Exercise instructions
Read the data below line by line and copy each one with "variableInitialized" in it.
---------- Study material ----------
(** X7, witness: the main buffer of [linkedProgram], which holds a [Call]. *)
Lemma setFinalBinaryAddress_keeps_length_witness :
  readBuffer None linkedProgram = Ok (ops linkedProgram) linkedProgram
  /\ setFinalBinaryAddress sampleCode None linkedProgram
     = Ok tt linkedMainPatched
  /\ length (ops linkedMainPatched) = length (ops linkedProgram)
  /\ subroutines linkedMainPatched = subroutines linkedProgram.
Proof.
  assert (H1 : readBuffer None linkedProgram
               = Ok (ops linkedProgram) linkedProgram) by reflexivity.
  assert (H2 : setFinalBinaryAddress sampleCode None linkedProgram
               = Ok tt linkedMainPatched) by reflexivity.
  split; [exact H1|]. split; [exact H2|].
  destruct (setFinalBinaryAddress_keeps_length sampleCode None linkedProgram
              linkedMainPatched (ops linkedProgram) H1 H2)
    as (o & Hp & Hl & _).
  rewrite Hp. split; [exact Hl|reflexivity].
Defined.

(** X8, witness: the routine of [A] in [type A = "ab" | 7;]. *)
Lemma setFinalBinaryAddress_without_call_witness :
  readBuffer (Some 0%nat) literalProgram
  = Ok [16; 8; 5; 0; 0; 0; 7; 9; 0; 0; 0; 9; 18] literalProgram
  /\ Forall (fun x => x <> sampleCode OP.Call)
            [16; 8; 5; 0; 0; 0; 7; 9; 0; 0; 0; 9; 18]
  /\ setFinalBinaryAddress sampleCode (Some 0%nat) literalProgram
     = Ok tt literalProgram.
Proof.
  assert (H1 : readBuffer (Some 0%nat) literalProgram
               = Ok [16; 8; 5; 0; 0; 0; 7; 9; 0; 0; 0; 9; 18] literalProgram)
    by reflexivity.
  assert (H2 : Forall (fun x => x <> sampleCode OP.Call)
                 [16; 8; 5; 0; 0; 0; 7; 9; 0; 0; 0; 9; 18]).
  { repeat (constructor; [discriminate|]). constructor. }
  split; [exact H1|]. split; [exact H2|].
  exact (setFinalBinaryAddress_without_call sampleCode (Some 0%nat)
           literalProgram _ H1 H2).
Defined.

(** X9, witness: [linkedUnit], compiled from the empty program. *)
Lemma symbol_tables_kept_witness :
  Forall frameOk (chain (frame emptyProgram))
  /\ handle sampleCode doubling 5 linkedUnit emptyProgram = Ok tt linkedProgram
  /\ frameOk (frame linkedProgram).
Proof.
  assert (H1 : Forall frameOk (chain (frame emptyProgram))).
  { constructor; [|constructor]. split; [constructor|].
    intros i s H. destruct i; discriminate. }
  assert (H2 : handle sampleCode doubling 5 linkedUnit emptyProgram
               = Ok tt linkedProgram) by reflexivity.
  split; [exact H1|]. split; [exact H2|].
  exact (proj2 (symbol_tables_kept sampleCode doubling 5 linkedUnit emptyProgram
                  linkedProgram H1 H2)).
Defined.

(** X10, witness: [linkedUnit], with a capacity that doubles. *)
Lemma registry_indices_witness :
  (forall c, (c < doubling c)%nat)
  /\ compileSourceFile sampleCode doubling 5 linkedUnit = Ok tt linkedProgram
  /\ (live linkedProgram <= length (subroutines linkedProgram)
      <= capacity linkedProgram)%nat.
Proof.
  assert (H0 : forall c, (c < doubling c)%nat).
  { intros [|c]; simpl; lia. }
  assert (H : compileSourceFile sampleCode doubling 5 linkedUnit
              = Ok tt linkedProgram) by reflexivity.
  split; [exact H0|]. split; [exact H|].
  exact (proj2 (registry_indices sampleCode doubling 5 linkedUnit
                  linkedProgram H0 H)).
Defined.

(** X11, witness: [linkedUnit], compiled from the empty program. *)
Lemma handle_append_only_witness :
  handle sampleCode doubling 5 linkedUnit emptyProgram = Ok tt linkedProgram
  /\ extends emptyProgram linkedProgram.
Proof.
  assert (H : handle sampleCode doubling 5 linkedUnit emptyProgram = Ok tt linkedProgram)
    by reflexivity.
  split; [exact H|].
  exact (proj1 (handle_append_only sampleCode doubling 5 linkedUnit emptyProgram
                  linkedProgram H)).
Defined.

(** X12, witness: [type A = A;]. *)
Lemma alias_self_reference_witness :
  ~ declares "A" (frame emptyProgram)
  /\ handle sampleCode doubling 2 (TypeAliasDeclaration "A" 0 None (TypeReference "A"))
       emptyProgram
     = Ok tt (declared sampleCode doubling emptyProgram "A" SymType 0
                (u8 (sampleCode OP.Call) :: bytesLE 4 0)).
Proof.
  assert (H : ~ declares "A" (frame emptyProgram)).
  { intros E. inversion E. }
  split; [exact H|].
  exact (alias_self_reference sampleCode doubling 0 emptyProgram "A" 0 H).
Defined.

(** X13, witness: an alias for a type of a kind [handle] has no case for. *)
Lemma alias_without_code_witness :
  ~ declares "A" (frame emptyProgram)
  /\ handle sampleCode doubling 1 OtherKind
       (entered (registered doubling emptyProgram "A" SymType 0) 0)
     = Ok tt (entered (registered doubling emptyProgram "A" SymType 0) 0)
  /\ handle sampleCode doubling 2 (TypeAliasDeclaration "A" 0 None OtherKind)
       emptyProgram
     = Throw EmptyRoutine
         (set_activeSubroutines (registered doubling emptyProgram "A" SymType 0)
            [0%nat]).
Proof.
  assert (H1 : ~ declares "A" (frame emptyProgram)).
  { intros E. inversion E. }
  assert (H2 : handle sampleCode doubling 1 OtherKind
                 (entered (registered doubling emptyProgram "A" SymType 0) 0)
               = Ok tt (entered (registered doubling emptyProgram "A" SymType 0) 0))
    by reflexivity.
  split; [exact H1|]. split; [exact H2|].
  exact (alias_without_code sampleCode doubling 1 emptyProgram "A" 0 OtherKind H1 H2).
Defined.

(** X14, witness: [var x = 1;]. *)
Lemma variable_declaration_witness :
  ~ declares "x" (frame emptyProgram)
  /\ targetValid variableInitialized
  /\ handle sampleCode doubling 1 (NumericLiteral "1")
       (declared sampleCode doubling emptyProgram "x" SymVariable 0
          [u8 (sampleCode OP.Unknown)])
     = Ok tt variableInitialized
  /\ handle sampleCode doubling 2
       (VariableDeclaration (Some ("x"%string, 0)) None
          (Some (NumericLiteral "1"))) emptyProgram
     = Ok tt (emitted variableInitialized
                (u8 (sampleCode OP.Call) :: bytesLE 4 0
                 ++ [u8 (sampleCode OP.Assign)])).
Proof.
  assert (H1 : ~ declares "x" (frame emptyProgram)).
  { intros E. inversion E. }
  assert (H2 : targetValid variableInitialized) by exact I.
  assert (H3 : handle sampleCode doubling 1 (NumericLiteral "1")
                 (declared sampleCode doubling emptyProgram "x" SymVariable 0
                    [u8 (sampleCode OP.Unknown)])
               = Ok tt variableInitialized) by reflexivity.
  split; [exact H1|]. split; [exact H2|]. split; [exact H3|].
  exact (proj2 (variable_declaration sampleCode doubling 1 emptyProgram "x" 0 H1)
           (NumericLiteral "1") variableInitialized H2 H3).
Defined.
----------
Problem solution
  /\ targetValid variableInitialized
     = Ok tt variableInitialized
     = Ok tt (emitted variableInitialized
  assert (H2 : targetValid variableInitialized) by exact I.
               = Ok tt variableInitialized) by reflexivity.
           (NumericLiteral "1") variableInitialized H2 H3).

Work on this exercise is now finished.